━━━ SUPPLIED INFORMATION
(** * The chat-intent function of the clinic helper application

    A shallow embedding of the edge function that classifies a patient's
    free-text message ([detectIntent]), renders the reply
    ([generateResponse]) and wraps both in the HTTP boundary ([serve]); of
    its caller, [handleSend] of the chat page; and of the schema behind
    them: [has_role], the signup trigger and the row policies, with
    [checkAdminAccess] of the admin page.  The properties follow the
    definitions: first those the specification states, then others the
    code shows.

    JavaScript strings are sequences of UTF-16 code units; they are modelled
    as [list N].  Regular expressions are modelled by a small syntax tree
    with the constructs the source patterns use and a matcher that computes
    the set of end positions of a match. *)

From Stdlib Require Import Strings.String Strings.Ascii.
From Stdlib Require Import Numbers.DecimalString.
From Stdlib Require Import Floats.SpecFloat.
From Stdlib Require Import NArith ZArith Bool Arith Lia List.
Import ListNotations.

Set Implicit Arguments.

(* ================================================================= *)
(** ** JavaScript strings *)

Definition jsstring := list N.

Definition jsstring_eqb (a b : jsstring) : bool :=
  if list_eq_dec N.eq_dec a b then true else false.

(** [js] reads a string literal the way the engine reads it in the source
    file: the file is UTF-8, the escape [\n] is a line feed, and the value
    is a sequence of UTF-16 code units. *)

Definition bytes_of (s : string) : list N :=
  map N_of_ascii (list_ascii_of_string s).

Fixpoint unescape (bs : list N) : list N :=
  match bs with
  | [] => []
  | b :: r =>
      if N.eqb b 92 then
        match r with
        | [] => []
        | c :: r' => (if N.eqb c 110 then 10%N else c) :: unescape r'
        end
      else b :: unescape r
  end.

Definition cont (b : N) : N := N.land b 63.

Fixpoint utf8_decode (bs : list N) : list N :=
  match bs with
  | [] => []
  | b :: r =>
      if N.ltb b 128 then b :: utf8_decode r
      else if N.ltb b 224 then
        match r with
        | b1 :: r1 => (N.land b 31 * 64 + cont b1)%N :: utf8_decode r1
        | _ => []
        end
      else if N.ltb b 240 then
        match r with
        | b1 :: b2 :: r2 =>
            (N.land b 15 * 4096 + cont b1 * 64 + cont b2)%N :: utf8_decode r2
        | _ => []
        end
      else
        match r with
        | b1 :: b2 :: b3 :: r3 =>
            (N.land b 7 * 262144 + cont b1 * 4096 + cont b2 * 64 + cont b3)%N
              :: utf8_decode r3
        | _ => []
        end
  end.

Definition utf16_units (cp : N) : list N :=
  if N.ltb cp 65536 then [cp]
  else let c := (cp - 65536)%N in
       [(55296 + c / 1024)%N; (56320 + c mod 1024)%N].

Definition js (s : string) : jsstring :=
  flat_map utf16_units (utf8_decode (unescape (bytes_of s))).

(** Template-literal conversion of an integer: [`${n}`]. *)
Definition numToString (z : Z) : jsstring :=
  js (NilZero.string_of_int (Z.to_int z)).

(** [Array.prototype.join]. *)
Fixpoint join (sep : jsstring) (l : list jsstring) : jsstring :=
  match l with
  | [] => []
  | [x] => x
  | x :: r => x ++ sep ++ join sep r
  end.

Fixpoint startsWith (s p : jsstring) {struct p} : bool :=
  match p, s with
  | [], _ => true
  | _ :: _, [] => false
  | c :: p', d :: s' => N.eqb c d && startsWith s' p'
  end.

(** [String.prototype.includes]: some position of [s] starts with [p]. *)
Definition includes (s p : jsstring) : bool :=
  existsb (fun i => startsWith (skipn i s) p) (seq 0 (S (length s))).

Definition isAscii (s : jsstring) : bool := forallb (fun c => N.ltb c 128) s.

Definition lowerUnit (c : N) : N :=
  if N.leb 65 c && N.leb c 90 then (c + 32)%N else c.

Definition asciiLower (s : jsstring) : jsstring := map lowerUnit s.

(** What the catch clause observes of a thrown value: [error?.message]. *)
Record Thrown := { thrown_message : option jsstring }.

(** The parts of the JavaScript engine the function relies on.
    [String.prototype.toLowerCase] follows the Unicode tables, which are not
    reproduced; on text that is all ASCII it lowers [A-Z] and leaves the
    rest.  The two errors are the TypeErrors the engine raises when a
    property of [null] is destructured and when an undefined member is
    called. *)
Class JsEngine := {
  toLowerCase : jsstring -> jsstring;
  toLowerCase_ascii :
    forall s, isAscii s = true -> toLowerCase s = asciiLower s;
  nullDestructureError : Thrown;
  notAFunctionError : Thrown
}.

(* ================================================================= *)
(** ** Regular expressions *)

(** The constructs of the source patterns, all under the flag [i] and
    without the flag [u]. *)
Inductive regex : Type :=
| Eps                    (* the empty pattern *)
| Chr (c : N)            (* a pattern character *)
| Any                    (* .  *)
| WordB                  (* \b *)
| Cat (r1 r2 : regex)    (* r1r2 *)
| Alt (r1 r2 : regex)    (* r1|r2 *)
| Opt (r : regex)        (* r? *)
| Star (r : regex).      (* r* *)

(** Canonicalize of the flag [i] without [u]: a code unit is compared by
    its upper-case form, and a non-ASCII unit never canonicalizes to an
    ASCII one.  Every pattern character of the source is ASCII, so it is
    enough to fold ASCII letters. *)
Definition canonicalize (c : N) : N :=
  if N.leb 97 c && N.leb c 122 then (c - 32)%N else c.

(** LineTerminator: LF, CR, LS, PS. *)
Definition isLineTerminator (c : N) : bool :=
  N.eqb c 10 || N.eqb c 13 || N.eqb c 8232 || N.eqb c 8233.

(** The basic word characters [A-Za-z0-9_]. *)
Definition isWordUnit (c : N) : bool :=
  (N.leb 97 c && N.leb c 122) || (N.leb 65 c && N.leb c 90)
  || (N.leb 48 c && N.leb c 57) || N.eqb c 95.

(** IsWordChar(e): false outside the input. *)
Definition isWordChar (s : jsstring) (e : nat) : bool :=
  match nth_error s e with
  | Some c => isWordUnit c
  | None => false
  end.

Definition isWordCharBefore (s : jsstring) (e : nat) : bool :=
  match e with
  | O => false
  | S k => isWordChar s k
  end.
━━━━━━
* **TASK INSTRUCTIONS**
Send back an exact copy of only the lines from the line with "existsb (fun i" up to and including the line with "thrown_message : option" in the data above.

* **SOLUTION**
  existsb (fun i => startsWith (skipn i s) p) (seq 0 (S (length s))).

Definition isAscii (s : jsstring) : bool := forallb (fun c => N.ltb c 128) s.

Definition lowerUnit (c : N) : N :=
  if N.leb 65 c && N.leb c 90 then (c + 32)%N else c.

Definition asciiLower (s : jsstring) : jsstring := map lowerUnit s.

(** What the catch clause observes of a thrown value: [error?.message]. *)
Record Thrown := { thrown_message : option jsstring }.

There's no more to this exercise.